“It’s quite catastrophic”. That is how Reverend Darrell McKeough sees a proposal to build boarding houses and units next to his home on Wingham Road.
He is acting to try to stop Bungalow Homes being given a green light by MidCoast Council to build three villas, two townhouses and two boarding houses at 292 Wingham Road – and he is not alone.
Reverend McKeough’s home is modest and sits on a large block. Neighbours are close but not too close; a morning wave will be seen and a greeting heard if shouted, there is space to live in privacy, to enjoy the sound of birdsong and to sit outside on a warm day to enjoy a cooling breeze. It is a rural setting, it’s been his home for more than 70 years and he now fears his retirement will be spent living next door to more than 30 people - two proposed two-storey boarding houses destroying his privacy and blocking breezes; that birdsong will disappear and be replaced with the persistent noise of neighbours and traffic. He does not want that to be the soundtrack to his day, he does not want a massive development on his doorstep and he is urging MidCoast Council to consider the suitability of the development for the area.
“It will certainly impact on me … and to have this sort of thing happen at this stage, it’s quite catastrophic,” Reverend McKeough said. “It can't help but be quite a big impact because of the two storey buildings and it is taking up the whole of the block.
It will certainly impact on me … and to have this sort of thing happen at this stage, it’s quite catastrophic.Reverend Darrell McKeough
“I was non-plussed when I saw the extent of it because of 30-odd people living on the block next to us, and some of them in boarding houses, it could develop very quickly into something most unpleasant.”
The proposed development is on land that has through access to Wingham and Woola roads. Mark Primmer and Angela Nicholson live on Woola Road and were shocked to learn of the development application, shocked to learn that so few people knew what was proposed and unaware of council’s consultation process.
Angela acted to inform people, rallied residents to make submissions and hopes councillors will listen to their concerns when the application is before council for consideration.
“It’s just going to be a nightmare,” Angela said. “It's high density, it's going to totally change the feel of our area.

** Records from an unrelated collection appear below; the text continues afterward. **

Lemma auditor_play_wellFormed (events : list AuditorUI.event) :
  AuditorUI.wellFormed (AuditorUI.play events).
Proof.
  unfold AuditorUI.play.
  assert (H : AuditorUI.wellFormed AuditorUI.start)
    by (split; [reflexivity | discriminate]).
  revert H. generalize AuditorUI.start.
  induction events as [|e events IH]; intros s H; simpl.
  - exact H.
  - apply IH, auditor_step_wellFormed, H.
Qed.

(** X6. Driven through its controls, the auditor never has more than one
    request outstanding, has one exactly while it shows the spinner, and
    never shows the score header of an earlier audit together with the
    spinner. *)
Theorem auditor_controls (events : list AuditorUI.event) :
  (List.length (AuditorUI.pending (AuditorUI.play events)) <= 1)%nat
  /\ (AuditorUI.pending (AuditorUI.play events) <> []
      <-> AuditorRender.showSpinner (AuditorUI.view (AuditorUI.play events)) = true)
  /\ (AuditorRender.showSpinner (AuditorUI.view (AuditorUI.play events)) = true ->
      AuditorRender.showHeader (AuditorUI.view (AuditorUI.play events)) = false).
Proof.
  destruct (auditor_play_wellFormed events) as (Hp & Hr).
  unfold AuditorRender.showSpinner, AuditorRender.showHeader.
  rewrite Hp.
  destruct (AuditorView.loading (AuditorUI.view (AuditorUI.play events))).
  - split; [simpl; auto|]. split; [split; [reflexivity | discriminate]|].
    intros _. rewrite (Hr eq_refl). reflexivity.
  - split; [simpl; auto|]. split; [split; [congruence | discriminate] | discriminate].
Qed.

Lemma auditor_controls_witness :
  let events := [AuditorUI.TypeDraft Sample.unhackableDraft; AuditorUI.ClickAudit;
                 AuditorUI.ClickAudit] in
  AuditorRender.showSpinner (AuditorUI.view (AuditorUI.play events)) = true
  /\ AuditorRender.showHeader (AuditorUI.view (AuditorUI.play events)) = false.
Proof.
  cbv zeta. split; [reflexivity|].
  apply (auditor_controls
           [AuditorUI.TypeDraft Sample.unhackableDraft; AuditorUI.ClickAudit;
            AuditorUI.ClickAudit]).
  reflexivity.
Defined.
(** With [s == t] the loop of [dinic] never ends, with the same exception. *)
Lemma dinic_while_self (lim fuel : nat) (s : Z) (k : nat) :
  forall mf g r g',
    wf g -> 0 <= s < vertices g -> dinic_while lim fuel k s s mf g = (r, g') ->
    r = Fuel \/ (lim = O /\ r = Exn RecursionError).
Proof.
  destruct k as [|k]; intros mf g r g' Hwf Hs H; cbn [dinic_while] in H.
  - left. now injection H as <- <-.
  - destruct (BFS fuel s s g) as [rb g1] eqn:Eb.
    destruct (BFS_self _ _ _ _ _ Hwf Hs Eb) as (Hwf1 & Ev1 & [->| ->]).
    + rewrite (bind_fuel _ _ _ _ Eb) in H. left. now injection H as <- <-.
    + rewrite (bind_val _ _ _ _ _ Eb) in H. mstep_in H. mstep_in H.
      destruct lim as [|lim].
      * cbn [DFS] in H. match type of H with bind _ _ ?g0 = _ =>
          rewrite (bind_exn (raise RecursionError) _ g0 g0 _ eq_refl) in H end.
        right. now injection H as <- <-.
      * rewrite (bind_val _ _ _ _ _ (DFS_self lim s INF _)) in H.
        match type of H with bind (dinic_inner ?a ?b ?c ?d ?e ?f) _ ?g0 = _ =>
          destruct (dinic_inner a b c d e f g0) as [r3 g3] eqn:E3 end.
        destruct (dinic_inner_self _ _ _ INF _ _ _ _ eq_refl E3) as [[->|[? _]] ->];
          [|discriminate].
        rewrite (bind_fuel _ _ _ _ E3) in H. left. now injection H as <- <-.
Qed.

Lemma run_self (loop : M number) (g : MaximumFlow) :
  (forall g0 r g', vertices g0 = vertices g -> adjacency_list g0 = adjacency_list g ->
                   edge_list g0 = edge_list g -> loop g0 = (r, g') ->
                   forall v, r <> Val v) ->
  forall v, fst ((assert_has_not_already_been_run ;;; loop) g) <> Val v.
Proof.
  intros Hl v. destruct (has_been_run g) eqn:E.
  - rewrite (bind_exn _ _ _ _ _ (assert_done g E)). discriminate.
  - rewrite (bind_val _ _ _ _ _ (assert_ready g E)).
    destruct (loop (set_has_been_run true g)) as [r g'] eqn:El.
    apply Hl with (v := v) in El; auto.
Qed.

(** On a well-formed instance, neither entry point returns when [s == t]. *)
Lemma no_return_when_s_is_t (g : MaximumFlow) (s : Z) (lim n : nat) (v : number) :
  wf g -> 0 <= s < vertices g ->
  fst (edmonds_karp lim n s s g) <> Val v /\ fst (dinic lim n s s g) <> Val v.
Proof.
  intros Hwf Hs. split; apply run_self; intros g0 r g' Ev Ea Ee H v0.
  - apply ek_while_self in H; auto; [|apply (wf_static g); auto; now rewrite Ee|congruence].
    destruct H as [->|[_ ->]]; discriminate.
  - apply dinic_while_self in H; auto;
      [|apply (wf_static g); auto; now rewrite Ee|congruence].
    destruct H as [->|[_ ->]]; discriminate.
Qed.

(** ** The example graph *)

Lemma example_built : built 3 example_calls example_graph.
Proof.
  split.
  - repeat constructor; cbn; lia.
  - vm_compute. reflexivity.
Qed.
(** X11. On a Ready session, resources/read whose params decode to a URI
    is dispatched by URI over the resource providers in registration
    order, a provider whose listing fails being passed over: when no
    listing contains the URI the answer is the error -32601 "Resource not
    found: <uri>"; otherwise the first provider whose listing contains it
    is read once, with that URI, and the answer is its output, or the
    error -32603 "Resource read failed" carrying its failure text; the
    providers after it are not asked. When the params do not decode the
    answer is the error -32602 and no provider is asked. *)
Theorem resources_read_dispatch c message w params :
  Connection_initialized c = true ->
  Message_Method message = "resources/read" ->
  Message_ID message <> None ->
  Message_Params message = Some params ->
  let rps := resourceProviders (Connection_server c) in
  (forall err,
     unmarshalResourceRead params = inl err ->
     exists r,
       handleMessage c message w = (Some r, c, w, []) /\
       Response_JSONRPC r = "2.0" /\
       Response_ID r = Message_ID message /\
       Response_Result r = None /\
       Response_Error r =
         Some {| Error_Code := (-32602)%Z;
                 Error_Message := "Invalid resource read parameters";
                 Error_Data := Some err |}) /\
  (forall uri w1,
     unmarshalResourceRead params = inr {| ResourceReadRequest_URI := uri |} ->
     SkippedResources uri rps w w1 ->
     exists r,
       handleMessage c message w =
         (Some r, c, w1, listResourceCalls 0 (length rps)) /\
       Response_JSONRPC r = "2.0" /\
       Response_ID r = Message_ID message /\
       Response_Result r = None /\
       Response_Error r =
         Some {| Error_Code := (-32601)%Z;
                 Error_Message := ("Resource not found: " ++ uri)%string;
                 Error_Data := None |}) /\
  (forall uri pre p post w1 resources w2 out w3,
     unmarshalResourceRead params = inr {| ResourceReadRequest_URI := uri |} ->
     rps = pre ++ p :: post ->
     SkippedResources uri pre w w1 ->
     ListResources p w1 = (inr resources, w2) ->
     In uri (map (@Resource_URI Object) resources) ->
     ReadResource p uri w2 = (out, w3) ->
     exists r,
       handleMessage c message w =
         (Some r, c, w3,
          listResourceCalls 0 (S (length pre)) ++ [CallReadResource (length pre) uri]) /\
       Response_JSONRPC r = "2.0" /\
       Response_ID r = Message_ID message /\
       match out with
       | inl err =>
           Response_Result r = None /\
           Response_Error r =
             Some {| Error_Code := (-32603)%Z;
                     Error_Message := "Resource read failed";
                     Error_Data := Some err |}
       | inr response =>
           Response_Result r = Some (ResultResourceRead response) /\
           Response_Error r = None
       end).
Proof.
  intros Hinit Hm Hid Hparams rps. split; [|split].
  - intros err Hdec.
    assert (Hh : handleMessage c message w =
                   (Some (NewErrorResponse (Message_ID message) (-32602)
                            "Invalid resource read parameters" (Some err)),
                    c, w, [])).
    { unfold_dispatch. rewrite Hm.
      destruct (Message_ID message) as [id|] eqn:Eid; [|congruence].
      cbn. unfold_handlers. rewrite Hinit, Hparams, Hdec, Eid. reflexivity. }
    eexists. split; [exact Hh|]. repeat split.
  - intros uri w1 Hdec Hskip.
    assert (Hdec' : match Message_Params message with
                    | Some params => unmarshalResourceRead params
                    | None => inr {| ResourceReadRequest_URI := "" |}
                    end = inr {| ResourceReadRequest_URI := uri |})
      by now rewrite Hparams.
    assert (Hloop : readResourceLoop 0 rps uri w
                    = (None, w1, listResourceCalls 0 (length rps))).
    { rewrite <- (app_nil_r rps) at 1.
      rewrite <- (app_nil_r (listResourceCalls 0 (length rps))).
      eapply readResourceLoop_skipped; [exact Hskip|]. reflexivity. }
    eexists. split.
    { exact (@handleMessage_resources_read c message uri Hinit Hm Hid Hdec'
               w _ _ _ Hloop). }
    repeat split.
  - intros uri pre p post w1 resources w2 out w3 Hdec Hrps Hskip Hp Hin Hread.
    assert (Hdec' : match Message_Params message with
                    | Some params => unmarshalResourceRead params
                    | None => inr {| ResourceReadRequest_URI := "" |}
                    end = inr {| ResourceReadRequest_URI := uri |})
      by now rewrite Hparams.
    assert (Hloop : readResourceLoop 0 rps uri w
                    = (Some out, w3,
                       listResourceCalls 0 (S (length pre))
                         ++ [CallReadResource (length pre) uri])).
    { rewrite Hrps. eapply readResourceLoop_first; eassumption. }
    eexists. split.
    { exact (@handleMessage_resources_read c message uri Hinit Hm Hid Hdec'
               w _ _ _ Hloop). }
    destruct out; repeat split.
Qed.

“This is a really rural sort of setting, even though it is classed as residential under council zoning, when you come here and have a look, it's nothing like a normal suburban area and this (development) is going to totally destroy that feel.”
It’s just going to be a nightmare.Angela Nicholson.
Angela also contends it will create major parking problems as Woola Road has no kerb and guttering or parking areas.
Norm and Violet Bedford have called Woola Road home for more than 30 years, they believe the development “will totally destroy the quiet rural feel of this corner” and fear the development will negatively impact property values as a “typical buyer looking at this area would not want to live in such close proximity to a large high density development.”
Jennifer Kokany says it is “ludicrous” and challenges council to consider the impact additional cars to the Wingham Road traffic flow.
“We have a major roundabout at the corner of Bushland Drive and Wingham Road. I live in Katheryn Place and if I were to come out of my place in the morning, the traffic is incredibly busy. There is an exit directly opposite Katheryn Place, how is this going to work, where is the safety aspect?”
In its application, Bungalow Homes describes the development as being “targeted to active retirees and to low and moderate income workers, including staff and students of medical facilities such as Mayo Private Hospital which is 1.5km to the north-west of the site.”
MidCoast Council says “concerns raised in the submissions received by council and those expressed to the Manning River Times will be given consideration in the assessment and determination of the application.”
“Council is not in a position to make comment on these concerns until such time as our assessment has been completed.
“There is no intention for council staff or councillors to meet on site with residents. Both council’s development control unit meeting and ordinary meetings of council are open to the public where people are allowed to address the meeting, prior to consideration and determination of any application.”
MidCoast Council is awaiting information from Bungalow Homes and will continue its assessment process after it is received.